BANDA ACEH — Kepala Satpol PP/WH Banda Aceh, M Rizal, menegaskan bahwa status tahanan rumah yang disandang sepasang kekasih yang terjaring razia di Hotel Ayani tidak akan menghentikan proses hukum mereka. Keduanya tetap akan menjalani sidang hingga eksekusi cambuk di muka umum.
"Status itu, karena mereka ada penjamin, tapi kan proses tetap berjalan. Lihat saja nanti, proses hukuman mereka akan hingga eksekusi cambuk. Masyarakat bisa melihat sendiri nanti. Semua kita proses dan tindak sesuai hukum berlaku," ujar Rizal, Minggu (31/5/2026).
Penegasan ini sekaligus menjawab keraguan publik setelah video penggerebekan yang diunggah langsung oleh Wali Kota Banda Aceh, Illiza Sa’aduddin Djamal, viral di media sosial. Dalam video tersebut, Illiza terlihat menginterogasi langsung perempuan yang diketahui masih dalam proses cerai dengan suami sahnya, serta pria yang diduga merupakan orang dekat pimpinan DPR Aceh.
Rizal menegaskan bahwa langkah tegas ini merupakan instruksi langsung dari Wali Kota Banda Aceh. Sebelum penggerebekan di Hotel Ayani, Illiza telah berulang kali memerintahkan jajarannya untuk memproses semua pelanggar syariat Islam tanpa pandang bulu.
"Ibu Wali Kota berulang kali sudah menegaskan proses tanpa pandang bulu, siapapun sikat," jelas Rizal.
Wali Kota Illiza dalam video yang diunggah melalui akun resminya juga menekankan bahwa tidak ada ruang bagi pelanggar syariat di Banda Aceh. Keduanya, kata Illiza, harus tetap diproses sesuai Qanun Nomor 6 Tahun 2014 tentang Hukum Jinayat, terlepas dari latar belakang atau koneksi politik yang mungkin dimiliki.
Berdasarkan Qanun Aceh Nomor 6 Tahun 2014, pelanggaran seperti khalwat (berduaan dengan lawan jenis yang bukan mahram) dan zina diancam dengan hukuman cambuk. Untuk kasus khalwat, hukumannya maksimal 30 kali cambuk. Sementara untuk zina, hukumannya bisa mencapai 100 kali cambuk bagi pelaku yang belum menikah, dan rajam bagi yang sudah menikah.

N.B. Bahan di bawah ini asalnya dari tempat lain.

(* ===== verification/JsonPattern.v ===== *)
(** Patterns on JSON bodies ([guard_core/handlers/_behavior_json_pattern.py]): a
    dotted path, [==] and a value, which is compared with the text of what the path
    leads to, whatever the case. *)
From S2P Require Import Prelude PyStr PyDict Json.

(** * [str] and [repr] of JSON data *)

(** [s.split(sep, 1)] for a separator that occurs. *)
Fixpoint split_once (sep s : string) : option (string * string) :=
  if String.prefix sep s then Some ("", sdrop (slen sep) s)
  else match s with
       | EmptyString => None
       | String c s' => match split_once sep s' with Some (a, b) => Some (String c a, b) | None => None end
       end.

(** [s.strip(chars)] *)
Fixpoint lstrip_chars (p : ascii -> bool) (s : string) : string :=
  match s with String c s' => if p c then lstrip_chars p s' else s | EmptyString => "" end.
Fixpoint rstrip_chars (p : ascii -> bool) (s : string) : string :=
  match s with
  | EmptyString => ""
  | String c s' => match rstrip_chars p s' with
                   | EmptyString => if p c then "" else String c ""
                   | t => String c t
                   end
  end.
Definition strip_chars (p : ascii -> bool) (s : string) : string := rstrip_chars p (lstrip_chars p s).

Definition apostrophe : ascii := chr 39.

(** The characters of [repr] of a string with the quote [q]. *)
Fixpoint repr_chars (q : ascii) (s : string) : string :=
  match s with
  | EmptyString => ""
  | String c s' =>
      (if Ascii.eqb c q || Ascii.eqb c backslash then String backslash (String c "")
       else if (code c =? 9)%Z then String backslash "t"
       else if (code c =? 10)%Z then String backslash "n"
       else if (code c =? 13)%Z then String backslash "r"
       else if (code c <? 32)%Z || (code c =? 127)%Z then
         String backslash ("x" +:+ String (hex_char (code c / 16)) (String (hex_char (code c mod 16)) ""))
       else String c "") +:+ repr_chars q s'
  end.

Definition repr_string (s : string) : string :=
  let q := if has_char apostrophe s && negb (has_char quote s) then quote else apostrophe in
  String q (repr_chars q s +:+ String q "").

Section text.
(** [repr(float(literal))] *)
Variable float_repr : string -> string.

Fixpoint py_repr (j : json) : string :=
  match j with
  | JNull => "None"
  | JBool b => py_bool b
  | JInt n => string_of_Z n
  | JFloat l => float_repr l
  | JStr s => repr_string s
  | JArr items => "[" +:+ join ", " (map py_repr items) +:+ "]"
  | JObj members => "{" +:+ join ", " (map (fun m => repr_string (fst m) +:+ ": " +:+ py_repr (snd m)) members) +:+ "}"
  end.

Definition py_str (j : json) : string := match j with JStr s => s | _ => py_repr j end.

(** [bool(value)] of JSON data *)
Definition json_truth (j : json) : bool :=
  match j with
  | JNull => false
  | JBool b => b
  | JInt n => negb (n =? 0)%Z
  | JFloat literal => negb (bool_decide (float_repr literal ∈ ["0.0"; "-0.0"]))
  | JStr s => truthy s
  | JArr items => nonempty items
  | JObj members => nonempty members
  end.

(** * Matching *)

Definition is_quote (c : ascii) : bool := Ascii.eqb c quote || Ascii.eqb c apostrophe.

Definition _parse_pattern (pattern : string) : option (string * string) :=
  match split_once "==" pattern with
  | None => None
  | Some (path, expected) => Some (strip path, strip_chars is_quote (strip expected))
  end.

(** [str(x).lower() == expected.lower()] *)
Definition same_text (x : json) (expected : string) : bool := (lower (py_str x) =? lower expected)%string.

Definition member (current : json) (part : string) : option json :=
  match current with JObj members => dget part members | _ => None end.

Definition _handle_array_match (current : json) (part expected : string) : bool :=
  match member current (stake (slen part - 2)%nat part) with
  | Some (JArr items) => existsb (fun item => same_text item expected) items
  | _ => false
  end.

Definition traverse (current : option json) (part : string) : option json :=
  match current with Some current => member current part | None => None end.

Definition _traverse_json_path (data : json) (path : string) : option json :=
  fold_left traverse (split_on "." path) (Some data).

Fixpoint match_parts (current : json) (parts : list string) (expected : string) : bool :=
  match parts with
  | [] => same_text current expected
  | part :: parts' =>
      if endswith part "[]" then _handle_array_match current part expected
      else match member current part with
           | Some current => match_parts current parts' expected
           | None => false
           end
  end.

Definition _match_json_pattern (data : json) (pattern : string) : bool :=
  match _parse_pattern pattern with
  | None => false
  | Some (path, expected) => match_parts data (split_on "." path) expected
  end.

(** * What a pattern matches *)

(** The texts a path leads to: of the value at the path, or of the items of the list
    at the first part that ends in [[]]. *)
Inductive leads_to : json -> list string -> json -> Prop :=
| leads_here x : leads_to x [] x
| leads_member x part parts y z :
    endswith part "[]" = false -> member x part = Some y -> leads_to y parts z -> leads_to x (part :: parts) z
| leads_item x name parts items y :
    member x name = Some (JArr items) -> y ∈ items -> leads_to x ((name +:+ "[]") :: parts) y.

Lemma stake_array name : stake (slen (name +:+ "[]") - 2)%nat (name +:+ "[]") = name.
Proof. rewrite slen_app. change (slen "[]") with 2%nat. rewrite Nat.add_sub. apply stake_app. Qed.

Lemma match_parts_spec x parts expected :
  match_parts x parts expected = true <-> exists y, leads_to x parts y /\ same_text y expected = true.
Proof.
  revert x. induction parts as [|part parts IH]; intros x; cbn [match_parts].
  { split; [intros H; exists x; split; [constructor|done]|]. intros (y & Hl & H). by inversion Hl; subst. }
  destruct (endswith part "[]") eqn:He.
  - pose proof He as [name ->]%endswith_spec. unfold _handle_array_match. rewrite stake_array. split.
    + destruct (member x name) as [[]|] eqn:Hm; try done. intros (y & Hy & H)%List.existsb_exists.
      exists y. split; [|done]. eapply leads_item; [exact Hm|]. by apply list_elem_of_In.
    + intros (y & Hl & H). inversion Hl as [|? ? ? ? ? Hf|? name' ? items ? Hm Hy Hx Hn]; subst; [congruence|].
      match goal with H : name' +:+ _ = name +:+ _ |- _ =>
        assert (name' = name) as -> by (rewrite <- (stake_array name'), H; apply stake_array) end.
      rewrite Hm. apply List.existsb_exists. exists y. split; [by apply list_elem_of_In|done].
  - split.
    + destruct (member x part) as [y|] eqn:Hm; [|done]. intros (z & Hl & H)%IH. exists z. split; [|done].
      by eapply leads_member.
    + intros (z & Hl & H). inversion Hl as [|? ? ? y ? Hf Hm Hl'|? name ? items ? Hm Hy Hx Hn]; subst.
      * rewrite Hm. apply IH. by exists z.
      * exfalso. apply not_true_iff_false in He. apply He, endswith_spec. by exists name.
Qed.
End text.

Example pattern_reaches_a_member :
  _match_json_pattern (fun l => l) (JObj [("error", JObj [("code", JStr "auth_fail")])]) "error.code == 'AUTH_FAIL'" = true.
Proof. vm_compute. reflexivity. Qed.

Example pattern_searches_a_list :
  _match_json_pattern (fun l => l) (JObj [("tags", JArr [JInt 1; JBool true; JNull])]) "tags[]==TRUE" = true.
Proof. vm_compute. reflexivity. Qed.

(** What follows a list in a path is not looked at: the items are compared whole. *)
Example pattern_stops_at_a_list :
  _match_json_pattern (fun l => l) (JObj [("users", JArr [JObj [("role", JStr "admin")]])]) "users[].role==admin" = false /\
  _match_json_pattern (fun l => l) (JObj [("users", JArr [JStr "admin"])]) "users[].role==admin" = true.
Proof. vm_compute. split; reflexivity. Qed.
Lemma loop_only redact_run redact_json sensitive w :
  (forall run, weight run < w -> only Q (redact_run run)) -> (forall j, all_leaves (fun v => weight v < w) j -> only Q (redact_json j)) ->
  forall fuel out pending rest dangling, slen rest <= fuel -> weight rest <= w ->
  only Q (pairs_loop redact_run redact_json sensitive fuel out pending rest dangling).
Proof using Hrec Hwide Hord TL.
  intros Hrun Hjson. induction fuel as [|fuel IH]; intros out pending rest dangling Hl Hw;
    (destruct rest as [|c rest]; [apply only_ret|]); [cbn in Hl; lia|]. cbn [pairs_loop].
  assert (forall n o p d, 0 < n -> only Q (pairs_loop redact_run redact_json sensitive fuel o p (sdrop n (String c rest)) d)) as Hgo.
  { intros n o p d Hn. apply IH; [|etransitivity; [apply weight_sdrop|done]]. rewrite slen_sdrop. cbn in *. lia. }
  assert (forall n m o p d, 0 < n -> only Q (pairs_loop redact_run redact_json sensitive fuel o p (sdrop m (sdrop n (String c rest))) d)) as Hgo2.
  { intros n m o p d Hn. rewrite <- sdrop_add. apply Hgo. lia. }
  destruct (pair_name _) as [n|] eqn:Hn; [apply pair_name_positive in Hn|apply Hgo; unfold _advance_past_non_name; lia].
  cbv zeta. pose proof (weight_stake n (String c rest)) as Hw1. pose proof (weight_sdrop n (String c rest)) as Hw2.
  apply only_bind.
  { destruct (assign_run _); [apply only_ret|]. apply only_lift. intros e. by apply hidden_assign_raises. }
  intros [a|].
  - apply only_bind; [|intros [[replacement k]|]; [rewrite <- sdrop_add; apply Hgo2|apply Hgo2]; lia].
    apply resolve_only with (w := w); [done..|]. pose proof (weight_sdrop a (sdrop n (String c rest))). lia.
  - apply only_bind; [apply hidden_pair_only with (w := w); (done || lia)|]. intros [[replacement k]|]; [by apply Hgo2|by apply Hgo].
Qed.

(** Twice what can be unfolded is fuel enough. *)
Lemma nested_only body_fields max_depth fuel :
  (forall sensitive text, 2 * weight text + 1 <= fuel -> only Q (redact_pairs body_fields max_depth fuel sensitive text)) /\
  (forall sensitive v, 2 * weight v + 2 <= fuel -> only Q (redact_leaf body_fields max_depth fuel sensitive v)).
Proof using Hrec Hwide Hord TL.
  induction fuel as [|fuel [IHp IHl]]; [split; intros; lia|]. split; intros sensitive text Hf; cbn [redact_pairs redact_leaf].
  - apply loop_only with (w := weight text); [| |done..].
    + intros run Hw. apply IHp. lia.
    + intros j Hl. apply json_only. eapply all_leaves_mono; [|exact Hl]. cbn beta. intros v Hv. apply IHl. lia.
  - unfold redact_leaf_with. apply only_bind.
    + unfold _try_redact_nested_json_leaf. destruct (_nested_json_leaf_candidate text) as [candidate|] eqn:Hc; [|apply only_ret].
      apply only_bind; [|intros; apply only_ret]. apply json_text_only; [done|done|]. intros j Hl.
      apply json_only. eapply all_leaves_mono; [|exact Hl]. cbn beta. intros v Hv. apply IHl.
      assert (weight candidate <= weight text); [|lia]. unfold _nested_json_leaf_candidate in Hc. pose proof (plus_decoded_le text).
      repeat case_match; simplify_eq; lia.
    + intros [r|]; [apply only_ret|]. apply only_bind; [|intros; apply only_ret]. apply IHp. pose proof (xml_weight sensitive text). lia.
Qed.
(* ===== verification/Request.v ===== *)
(** The request view of the adapters ([GuardRequest]) and the mutable
    [request.state] the engine attaches its findings to. *)
From S2P Require Import Prelude PyStr PyDict Config.

(** [GuardRequest]: [rq_https_url] is [url_replace_scheme("https")], and
    [rq_url_full] the whole URL. *)
Record Request : Type := mkRequest {
  rq_path : string;
  rq_scheme : string;
  rq_method : string;
  rq_client_host : option string;
  rq_headers : list (string * string);
  rq_query_params : list (string * string);
  rq_https_url : string;
  rq_url_full : string
}.

(** [request.headers.get(name)]: the mapping is case-insensitive. *)
Fixpoint headers_get (headers : list (string * string)) (name : string) : option string :=
  match headers with
  | [] => None
  | (k, v) :: headers' =>
      if (lower k =? lower name)%string then Some v else headers_get headers' name
  end.

Definition header (request : Request) (name : string) : option string :=
  headers_get (rq_headers request) name.

(** [request.headers.get(name, default)] *)
Definition header_or (request : Request) (name dflt : string) : string :=
  match header request name with Some v => v | None => dflt end.

(** [bool(request.client_host)] *)
Definition has_client_host (request : Request) : bool := truthy_str (rq_client_host request).

(** The result of the detection engine ([DetectionResult]). *)
Record DetectionResult : Type := mkDetection {
  is_threat : bool;
  trigger_info : string;
  threat_categories : list string;
  (** the highest score of each category, in millionths *)
  threat_scores : list (string * Z)
}.

#[export] Instance DetectionResult_eq_dec : EqDecision DetectionResult.
Proof. solve_decision. Defined.

(** [request.state]: an attribute that is not set reads as its default in every
    place that reads it. *)
Record RequestState : Type := mkReqState {
  st_client_ip : option string;
  st_route_config : option RouteConfig;
  st_route_id : option string;
  st_endpoint_id : option string;
  st_route_unresolved : bool;
  st_is_whitelisted : bool;
  st_is_exempt : bool;
  st_exclusion_scoped : bool;
  st_block_stash : option (string * string);
  st_detection_cache : option (option RouteConfig * DetectionResult);
  st_auth_principal : option string;
  st_guard_decorator : option Decorator
}.

Definition fresh_state : RequestState :=
  mkReqState None None None None false false false false None None None None.
Definition _decode_percent_once (value : ustr) : option ustr := decode_runs [] value.

(** [_PERCENT_RUN.search(value)] is not [None] *)
Fixpoint has_percent_run (value : ustr) : bool :=
  match value with
  | [] => false
  | _ :: tl => match percent_byte value with Some _ => true | None => has_percent_run tl end
  end.

Definition _MAX_DECODE_ROUNDS : nat := 4.

(** [for _ in range(n)] *)
Fixpoint decode_rounds (n : nat) (decoded : ustr) : option ustr :=
  match n with
  | O => Some decoded
  | S n' => match _decode_percent_once decoded with
            | None => None
            | Some next_decoded => decode_rounds n' next_decoded
            end
  end.

Definition _decode_percent_recursive (raw_path : ustr) : option ustr :=
  match decode_rounds _MAX_DECODE_ROUNDS raw_path with
  | None => None
  | Some decoded => if has_percent_run decoded then None else Some decoded
  end.

(** * Dot segments *)

Definition dot_segment (s : ustr) : bool := bool_decide (s = [u_dot]) || bool_decide (s = [u_dot; u_dot]).

Definition _fold_dot_segment_params (segment : ustr) : ustr :=
  let base := match usplit u_semicolon segment with b :: _ => b | [] => [] end in
  if dot_segment base then base else segment.
(* ===== verification/Redis.v ===== *)
(** The Redis manager: [guard_core/handlers/redis_handler.py].

    A thin layer over the Redis client: connection handling, key prefixes, and
    the conversion of every failure to [GuardRedisError].  The client is
    [redis_call] of [Sys]; [Redis.from_url] builds it, and its failure to
    connect shows in the [PING] that follows.  [config] is the manager's own. *)
From S2P Require Import Prelude PyStr PyDict Sys Sample Config.

Section redis.
Context `{E : Env}.

Implicit Types config : SecurityConfig.

(** [_send_redis_event], with the manager's agent handler present or not *)
Definition _send_redis_event (agent_handler : bool) (event_type action_taken reason : string)
  (kwargs : list (string * string)) : M Sys unit :=
  if negb agent_handler then ret tt
  else agent_send_logged
         {| ev_type := event_type; ev_ip := "system"; ev_action := action_taken; ev_reason := reason;
            ev_handler := "redis"; ev_country := None; ev_meta := kwargs |}
         "Failed to send Redis event to agent".

Definition _discard_client : M Sys unit := modify (fun s => s {{ redis_client := false }}).

(** [PING] has no effect on the server. *)
Definition ping : M Sys unit := redis_call (fun r => (tt, r)).

Definition RedisManager_initialize config (agent_handler : bool) : M Sys unit :=
  if negb (enable_redis config) then _discard_client
  else
    modify (fun s => s {{ redis_closed := false }}) ;;;
    _discard_client ;;;
    catch any_exn
      (match redis_url config with
       | Some url =>
           ping ;;;
           modify (fun s => s {{ redis_client := true }}) ;;;
           log INFO "Redis connection established" ;;;
           _send_redis_event agent_handler "redis_connection" "connection_established"
             "Redis connection successfully established" []
       | None => log WARNING "Redis URL is None, skipping connection"
       end)
      (fun e =>
         log ERROR ("Redis connection failed: " +:+ exn_message e) ;;;
         _send_redis_event agent_handler "redis_error" "connection_failed"
           ("Redis connection failed: " +:+ exn_message e) [("error_type", "connection_error")] ;;;
         modify (fun s => s {{ redis_client := false }}) ;;;
         raise (GuardRedisError 503 "Redis connection failed")).

Definition RedisManager_close (agent_handler : bool) : M Sys unit :=
  let* client := gets redis_client in
  when client
    (_discard_client ;;;
     log INFO "Redis connection closed" ;;;
     _send_redis_event agent_handler "redis_connection" "connection_closed"
       "Redis connection closed gracefully" []) ;;;
  modify (fun s => s {{ redis_closed := true }}).

(** [redis.exceptions.ConnectionError] and [AttributeError], which
    [get_connection] converts; the class is part of [OtherError]. *)
Definition is_connection_error (e : exn) : bool :=
  match e with
  | OtherError cls _ => (cls =? "ConnectionError")%string || (cls =? "AttributeError")%string
  | _ => false
  end.

(** [async with get_connection() as conn: body].  The body may use more state
    than [Sys]: [lift] runs the calls of the manager in it. *)
Definition get_connection_in {W A} (lift : forall B, M Sys B -> M W B) config (agent_handler : bool)
  (body : M W A) : M W A :=
  catch is_connection_error
    (let* closed := lift _ (gets redis_closed) in
     when closed
       (lift _ (_send_redis_event agent_handler "redis_error" "operation_failed"
          "Attempted to use closed Redis connection" [("error_type", "connection_closed")]) ;;;
        raise (GuardRedisError 503 "Redis connection closed")) ;;;
     let* client := lift _ (gets redis_client) in
     when (negb client) (lift _ (RedisManager_initialize config agent_handler)) ;;;
     let* client := lift _ (gets redis_client) in
     when (negb client)
       (lift _ (_send_redis_event agent_handler "redis_error" "operation_failed"
          "Redis connection is None after initialization" [("error_type", "initialization_failed")]) ;;;
        raise (GuardRedisError 503 "Redis connection failed")) ;;;
     body)
    (fun e =>
       lift _ (log ERROR ("Redis operation failed: " +:+ exn_message e)) ;;;
       lift _ (_send_redis_event agent_handler "redis_error" "operation_failed"
         ("Redis operation failed: " +:+ exn_message e) [("error_type", "operation_error")]) ;;;
       raise (GuardRedisError 503 "Redis connection failed")).

Definition get_connection {A} config (agent_handler : bool) (body : M Sys A) : M Sys A :=
  get_connection_in (fun _ m => m) config agent_handler body.

(** [safe_operation]; [None] when Redis is disabled *)
Definition safe_operation {A} config (agent_handler : bool) (function_name : string) (func : M Sys A)
  : M Sys (option A) :=
  if negb (enable_redis config) then ret None
  else
    catch any_exn
      (let* a := get_connection config agent_handler func in ret (Some a))
      (fun e =>
         log ERROR ("Redis operation failed: " +:+ exn_message e) ;;;
         _send_redis_event agent_handler "redis_error" "safe_operation_failed"
           ("Redis safe operation failed: " +:+ exn_message e)
           [("error_type", "safe_operation_error"); ("function_name", function_name)] ;;;
         raise (GuardRedisError 503 "Redis operation failed")).

Definition full_key config (namespace key : string) : string :=
  redis_prefix config +:+ namespace +:+ ":" +:+ key.
Definition resolved : res (json * json * headers * headers) :=
  let options := default [] (security_headers config) in
  let get key := option_get key JNull options in
  and_then (csp_settings (get "csp")) (fun csp =>
  and_then (py_dict (hsts_options options) "get") (fun hsts =>
  and_then (hsts_settings (option_get "max_age" JNull hsts) (option_get "include_subdomains" (JBool true) hsts)
              (option_get "preload" (JBool false) hsts)) (fun hsts =>
  and_then (_compute_default_headers (get "frame_options") (get "content_type_options") (get "xss_protection")
              (get "referrer_policy") (option_get "permissions_policy" (JStr "UNSET") options)) (fun dflts =>
  and_then (_compute_custom_headers (get "custom")) (fun custom => Ok (csp, hsts, dflts, custom)))))).

Definition headers_of : res headers :=
  if headers_enabled config
  then and_then resolved (fun '(csp, hsts, dflts, custom) => assemble_headers csp hsts dflts custom)
  else Ok [].

(** [m] gives the result [r], whatever the state. *)
Definition gives {A} (m : M (Sys * SecurityHeadersManager) A) (r : res A) : Prop := forall w, exists w', m w = (r, w').

Lemma gives_lift {A} (r : res A) : gives (lift_res r) r.
Proof using Type. intros w. by exists w. Qed.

Proses hukum dimulai dari penangkapan oleh Satpol PP/WH, dilanjutkan dengan pemeriksaan, lalu pelimpahan berkas ke Kejaksaan dan Pengadilan Negeri yang memiliki kewenangan khusus untuk kasus jinayat. Eksekusi cambuk biasanya dilakukan di halaman Masjid atau lapangan terbuka dan disaksikan oleh masyarakat.
Penggerebekan di Hotel Ayani, tepatnya di Kamar 708, menjadi yang terbaru dari serangkaian razia yang gencar dilakukan Satpol PP/WH Banda Aceh di bawah kepemimpinan Wali Kota Illiza. Razia rutin menyasar hotel-hotel melati, kos-kosan, dan tempat-tempat hiburan yang diduga menjadi lokasi praktik khalwat atau ikhtilat (bercampur baurnya laki-laki dan perempuan yang bukan mahram).
Informasi yang berkembang menyebutkan bahwa pria yang diamankan dalam kasus ini diduga merupakan orang dekat pimpinan DPR Aceh. Namun, Rizal menegaskan bahwa faktor tersebut tidak akan mempengaruhi proses hukum. "Siapapun pelanggar syariat Islam akan diproses hukum," tegasnya.
Kasus ini menjadi ujian bagi konsistensi penegakan syariat Islam di Banda Aceh, terutama ketika yang terjerat adalah pihak-pihak yang memiliki koneksi politik atau kekuasaan. Publik kini menanti apakah janji "sikat tanpa pandang bulu" akan benar-benar dijalankan hingga ke meja eksekusi cambuk.